EXERCISE INSTRUCTIONS
For each entry that follows, produce an exact copy.

DATA EXTRACT
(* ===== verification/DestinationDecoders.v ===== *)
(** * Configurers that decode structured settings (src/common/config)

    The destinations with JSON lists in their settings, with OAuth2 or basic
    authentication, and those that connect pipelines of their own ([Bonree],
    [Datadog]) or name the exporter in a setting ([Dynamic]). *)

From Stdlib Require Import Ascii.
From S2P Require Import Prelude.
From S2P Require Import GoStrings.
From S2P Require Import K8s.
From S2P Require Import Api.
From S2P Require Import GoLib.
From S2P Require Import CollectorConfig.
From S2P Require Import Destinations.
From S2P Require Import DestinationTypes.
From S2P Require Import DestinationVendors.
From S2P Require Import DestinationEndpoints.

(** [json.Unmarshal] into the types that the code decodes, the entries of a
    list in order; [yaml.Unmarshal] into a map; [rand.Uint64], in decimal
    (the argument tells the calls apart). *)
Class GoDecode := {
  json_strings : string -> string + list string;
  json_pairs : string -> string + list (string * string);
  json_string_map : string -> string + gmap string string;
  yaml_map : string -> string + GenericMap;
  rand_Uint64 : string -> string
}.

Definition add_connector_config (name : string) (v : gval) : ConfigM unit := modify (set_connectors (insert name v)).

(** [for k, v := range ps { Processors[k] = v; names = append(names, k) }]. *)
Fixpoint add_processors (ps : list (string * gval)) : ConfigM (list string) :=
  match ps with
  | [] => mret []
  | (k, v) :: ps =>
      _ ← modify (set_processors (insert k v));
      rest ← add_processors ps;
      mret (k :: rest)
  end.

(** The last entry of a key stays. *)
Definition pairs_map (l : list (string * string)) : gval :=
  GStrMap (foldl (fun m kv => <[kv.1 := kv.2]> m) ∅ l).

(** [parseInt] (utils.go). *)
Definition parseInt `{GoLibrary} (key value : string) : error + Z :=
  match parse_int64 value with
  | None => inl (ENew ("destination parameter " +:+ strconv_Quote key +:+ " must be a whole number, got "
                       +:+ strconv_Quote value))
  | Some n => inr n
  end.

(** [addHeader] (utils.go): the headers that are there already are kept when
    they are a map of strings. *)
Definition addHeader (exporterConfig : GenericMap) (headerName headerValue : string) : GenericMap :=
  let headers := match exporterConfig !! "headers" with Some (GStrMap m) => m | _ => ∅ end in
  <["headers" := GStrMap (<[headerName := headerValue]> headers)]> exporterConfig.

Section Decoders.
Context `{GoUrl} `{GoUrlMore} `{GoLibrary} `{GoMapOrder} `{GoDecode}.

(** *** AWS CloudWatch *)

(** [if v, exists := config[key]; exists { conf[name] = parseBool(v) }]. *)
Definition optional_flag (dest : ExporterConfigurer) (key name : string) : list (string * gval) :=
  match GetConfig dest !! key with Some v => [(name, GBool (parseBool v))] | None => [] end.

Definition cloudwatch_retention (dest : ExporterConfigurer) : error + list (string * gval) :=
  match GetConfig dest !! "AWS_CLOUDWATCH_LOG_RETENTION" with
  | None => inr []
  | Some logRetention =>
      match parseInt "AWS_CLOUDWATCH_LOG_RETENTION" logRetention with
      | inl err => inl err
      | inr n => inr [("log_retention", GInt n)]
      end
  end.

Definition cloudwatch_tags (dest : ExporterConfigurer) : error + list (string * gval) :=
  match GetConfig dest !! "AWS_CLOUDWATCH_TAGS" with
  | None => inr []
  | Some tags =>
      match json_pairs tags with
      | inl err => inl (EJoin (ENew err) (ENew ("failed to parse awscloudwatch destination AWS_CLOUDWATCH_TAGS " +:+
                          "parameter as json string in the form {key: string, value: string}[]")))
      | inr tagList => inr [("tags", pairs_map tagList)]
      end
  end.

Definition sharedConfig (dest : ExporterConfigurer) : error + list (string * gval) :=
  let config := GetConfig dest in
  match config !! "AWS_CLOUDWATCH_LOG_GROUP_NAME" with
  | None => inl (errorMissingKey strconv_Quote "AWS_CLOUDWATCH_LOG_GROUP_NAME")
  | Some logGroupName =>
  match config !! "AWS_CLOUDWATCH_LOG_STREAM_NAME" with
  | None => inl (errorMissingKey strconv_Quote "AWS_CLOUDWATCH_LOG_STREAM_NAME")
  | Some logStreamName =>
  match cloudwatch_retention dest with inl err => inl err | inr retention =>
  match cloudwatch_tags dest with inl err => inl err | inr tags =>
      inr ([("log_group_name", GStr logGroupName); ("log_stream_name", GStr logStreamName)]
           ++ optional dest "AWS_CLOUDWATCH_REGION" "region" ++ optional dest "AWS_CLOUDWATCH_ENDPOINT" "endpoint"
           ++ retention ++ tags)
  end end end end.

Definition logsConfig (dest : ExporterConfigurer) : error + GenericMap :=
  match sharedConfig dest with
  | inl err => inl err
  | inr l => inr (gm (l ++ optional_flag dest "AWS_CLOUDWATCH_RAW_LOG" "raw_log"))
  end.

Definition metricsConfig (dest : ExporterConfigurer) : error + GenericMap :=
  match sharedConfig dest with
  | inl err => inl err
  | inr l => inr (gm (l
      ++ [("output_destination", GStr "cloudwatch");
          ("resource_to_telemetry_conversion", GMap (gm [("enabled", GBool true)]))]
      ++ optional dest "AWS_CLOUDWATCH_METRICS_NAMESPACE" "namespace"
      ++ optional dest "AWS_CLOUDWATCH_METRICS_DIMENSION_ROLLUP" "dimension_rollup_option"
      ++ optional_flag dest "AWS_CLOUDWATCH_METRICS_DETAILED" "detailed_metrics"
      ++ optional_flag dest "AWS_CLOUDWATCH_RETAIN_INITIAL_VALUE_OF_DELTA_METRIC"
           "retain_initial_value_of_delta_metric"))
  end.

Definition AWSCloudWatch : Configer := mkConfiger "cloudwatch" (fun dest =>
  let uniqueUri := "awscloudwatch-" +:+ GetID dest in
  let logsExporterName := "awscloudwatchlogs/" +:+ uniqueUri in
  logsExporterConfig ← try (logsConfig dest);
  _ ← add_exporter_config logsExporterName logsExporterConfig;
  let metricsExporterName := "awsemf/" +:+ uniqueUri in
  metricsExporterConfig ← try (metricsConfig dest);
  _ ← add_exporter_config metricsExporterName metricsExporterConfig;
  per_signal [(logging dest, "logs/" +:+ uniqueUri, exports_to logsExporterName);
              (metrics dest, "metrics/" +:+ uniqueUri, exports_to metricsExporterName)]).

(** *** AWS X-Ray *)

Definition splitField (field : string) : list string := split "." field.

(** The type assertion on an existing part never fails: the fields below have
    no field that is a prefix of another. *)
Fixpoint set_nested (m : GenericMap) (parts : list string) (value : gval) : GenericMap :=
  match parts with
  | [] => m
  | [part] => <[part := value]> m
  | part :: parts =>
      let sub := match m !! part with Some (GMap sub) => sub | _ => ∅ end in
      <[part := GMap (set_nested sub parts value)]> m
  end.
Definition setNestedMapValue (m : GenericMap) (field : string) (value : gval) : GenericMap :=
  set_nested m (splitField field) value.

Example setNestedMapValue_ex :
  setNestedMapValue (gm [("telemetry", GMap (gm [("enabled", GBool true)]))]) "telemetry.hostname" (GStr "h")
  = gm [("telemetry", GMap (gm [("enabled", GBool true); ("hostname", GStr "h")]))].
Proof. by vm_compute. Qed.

SOLUTION BELOW
(* ===== verification/DestinationDecoders.v ===== *)
(** * Configurers that decode structured settings (src/common/config)

    The destinations with JSON lists in their settings, with OAuth2 or basic
    authentication, and those that connect pipelines of their own ([Bonree],
    [Datadog]) or name the exporter in a setting ([Dynamic]). *)

From Stdlib Require Import Ascii.
From S2P Require Import Prelude.
From S2P Require Import GoStrings.
From S2P Require Import K8s.
From S2P Require Import Api.
From S2P Require Import GoLib.
From S2P Require Import CollectorConfig.
From S2P Require Import Destinations.
From S2P Require Import DestinationTypes.
From S2P Require Import DestinationVendors.
From S2P Require Import DestinationEndpoints.

(** [json.Unmarshal] into the types that the code decodes, the entries of a
    list in order; [yaml.Unmarshal] into a map; [rand.Uint64], in decimal
    (the argument tells the calls apart). *)
Class GoDecode := {
  json_strings : string -> string + list string;
  json_pairs : string -> string + list (string * string);
  json_string_map : string -> string + gmap string string;
  yaml_map : string -> string + GenericMap;
  rand_Uint64 : string -> string
}.

Definition add_connector_config (name : string) (v : gval) : ConfigM unit := modify (set_connectors (insert name v)).

(** [for k, v := range ps { Processors[k] = v; names = append(names, k) }]. *)
Fixpoint add_processors (ps : list (string * gval)) : ConfigM (list string) :=
  match ps with
  | [] => mret []
  | (k, v) :: ps =>
      _ ← modify (set_processors (insert k v));
      rest ← add_processors ps;
      mret (k :: rest)
  end.

(** The last entry of a key stays. *)
Definition pairs_map (l : list (string * string)) : gval :=
  GStrMap (foldl (fun m kv => <[kv.1 := kv.2]> m) ∅ l).

(** [parseInt] (utils.go). *)
Definition parseInt `{GoLibrary} (key value : string) : error + Z :=
  match parse_int64 value with
  | None => inl (ENew ("destination parameter " +:+ strconv_Quote key +:+ " must be a whole number, got "
                       +:+ strconv_Quote value))
  | Some n => inr n
  end.

(** [addHeader] (utils.go): the headers that are there already are kept when
    they are a map of strings. *)
Definition addHeader (exporterConfig : GenericMap) (headerName headerValue : string) : GenericMap :=
  let headers := match exporterConfig !! "headers" with Some (GStrMap m) => m | _ => ∅ end in
  <["headers" := GStrMap (<[headerName := headerValue]> headers)]> exporterConfig.

Section Decoders.
Context `{GoUrl} `{GoUrlMore} `{GoLibrary} `{GoMapOrder} `{GoDecode}.

(** *** AWS CloudWatch *)

(** [if v, exists := config[key]; exists { conf[name] = parseBool(v) }]. *)
Definition optional_flag (dest : ExporterConfigurer) (key name : string) : list (string * gval) :=
  match GetConfig dest !! key with Some v => [(name, GBool (parseBool v))] | None => [] end.

Definition cloudwatch_retention (dest : ExporterConfigurer) : error + list (string * gval) :=
  match GetConfig dest !! "AWS_CLOUDWATCH_LOG_RETENTION" with
  | None => inr []
  | Some logRetention =>
      match parseInt "AWS_CLOUDWATCH_LOG_RETENTION" logRetention with
      | inl err => inl err
      | inr n => inr [("log_retention", GInt n)]
      end
  end.

Definition cloudwatch_tags (dest : ExporterConfigurer) : error + list (string * gval) :=
  match GetConfig dest !! "AWS_CLOUDWATCH_TAGS" with
  | None => inr []
  | Some tags =>
      match json_pairs tags with
      | inl err => inl (EJoin (ENew err) (ENew ("failed to parse awscloudwatch destination AWS_CLOUDWATCH_TAGS " +:+
                          "parameter as json string in the form {key: string, value: string}[]")))
      | inr tagList => inr [("tags", pairs_map tagList)]
      end
  end.

Definition sharedConfig (dest : ExporterConfigurer) : error + list (string * gval) :=
  let config := GetConfig dest in
  match config !! "AWS_CLOUDWATCH_LOG_GROUP_NAME" with
  | None => inl (errorMissingKey strconv_Quote "AWS_CLOUDWATCH_LOG_GROUP_NAME")
  | Some logGroupName =>
  match config !! "AWS_CLOUDWATCH_LOG_STREAM_NAME" with
  | None => inl (errorMissingKey strconv_Quote "AWS_CLOUDWATCH_LOG_STREAM_NAME")
  | Some logStreamName =>
  match cloudwatch_retention dest with inl err => inl err | inr retention =>
  match cloudwatch_tags dest with inl err => inl err | inr tags =>
      inr ([("log_group_name", GStr logGroupName); ("log_stream_name", GStr logStreamName)]
           ++ optional dest "AWS_CLOUDWATCH_REGION" "region" ++ optional dest "AWS_CLOUDWATCH_ENDPOINT" "endpoint"
           ++ retention ++ tags)
  end end end end.

Definition logsConfig (dest : ExporterConfigurer) : error + GenericMap :=
  match sharedConfig dest with
  | inl err => inl err
  | inr l => inr (gm (l ++ optional_flag dest "AWS_CLOUDWATCH_RAW_LOG" "raw_log"))
  end.

Definition metricsConfig (dest : ExporterConfigurer) : error + GenericMap :=
  match sharedConfig dest with
  | inl err => inl err
  | inr l => inr (gm (l
      ++ [("output_destination", GStr "cloudwatch");
          ("resource_to_telemetry_conversion", GMap (gm [("enabled", GBool true)]))]
      ++ optional dest "AWS_CLOUDWATCH_METRICS_NAMESPACE" "namespace"
      ++ optional dest "AWS_CLOUDWATCH_METRICS_DIMENSION_ROLLUP" "dimension_rollup_option"
      ++ optional_flag dest "AWS_CLOUDWATCH_METRICS_DETAILED" "detailed_metrics"
      ++ optional_flag dest "AWS_CLOUDWATCH_RETAIN_INITIAL_VALUE_OF_DELTA_METRIC"
           "retain_initial_value_of_delta_metric"))
  end.

Definition AWSCloudWatch : Configer := mkConfiger "cloudwatch" (fun dest =>
  let uniqueUri := "awscloudwatch-" +:+ GetID dest in
  let logsExporterName := "awscloudwatchlogs/" +:+ uniqueUri in
  logsExporterConfig ← try (logsConfig dest);
  _ ← add_exporter_config logsExporterName logsExporterConfig;
  let metricsExporterName := "awsemf/" +:+ uniqueUri in
  metricsExporterConfig ← try (metricsConfig dest);
  _ ← add_exporter_config metricsExporterName metricsExporterConfig;
  per_signal [(logging dest, "logs/" +:+ uniqueUri, exports_to logsExporterName);
              (metrics dest, "metrics/" +:+ uniqueUri, exports_to metricsExporterName)]).

(** *** AWS X-Ray *)

Definition splitField (field : string) : list string := split "." field.

(** The type assertion on an existing part never fails: the fields below have
    no field that is a prefix of another. *)
Fixpoint set_nested (m : GenericMap) (parts : list string) (value : gval) : GenericMap :=
  match parts with
  | [] => m
  | [part] => <[part := value]> m
  | part :: parts =>
      let sub := match m !! part with Some (GMap sub) => sub | _ => ∅ end in
      <[part := GMap (set_nested sub parts value)]> m
  end.
Definition setNestedMapValue (m : GenericMap) (field : string) (value : gval) : GenericMap :=
  set_nested m (splitField field) value.

Example setNestedMapValue_ex :
  setNestedMapValue (gm [("telemetry", GMap (gm [("enabled", GBool true)]))]) "telemetry.hostname" (GStr "h")
  = gm [("telemetry", GMap (gm [("enabled", GBool true); ("hostname", GStr "h")]))].
Proof. by vm_compute. Qed.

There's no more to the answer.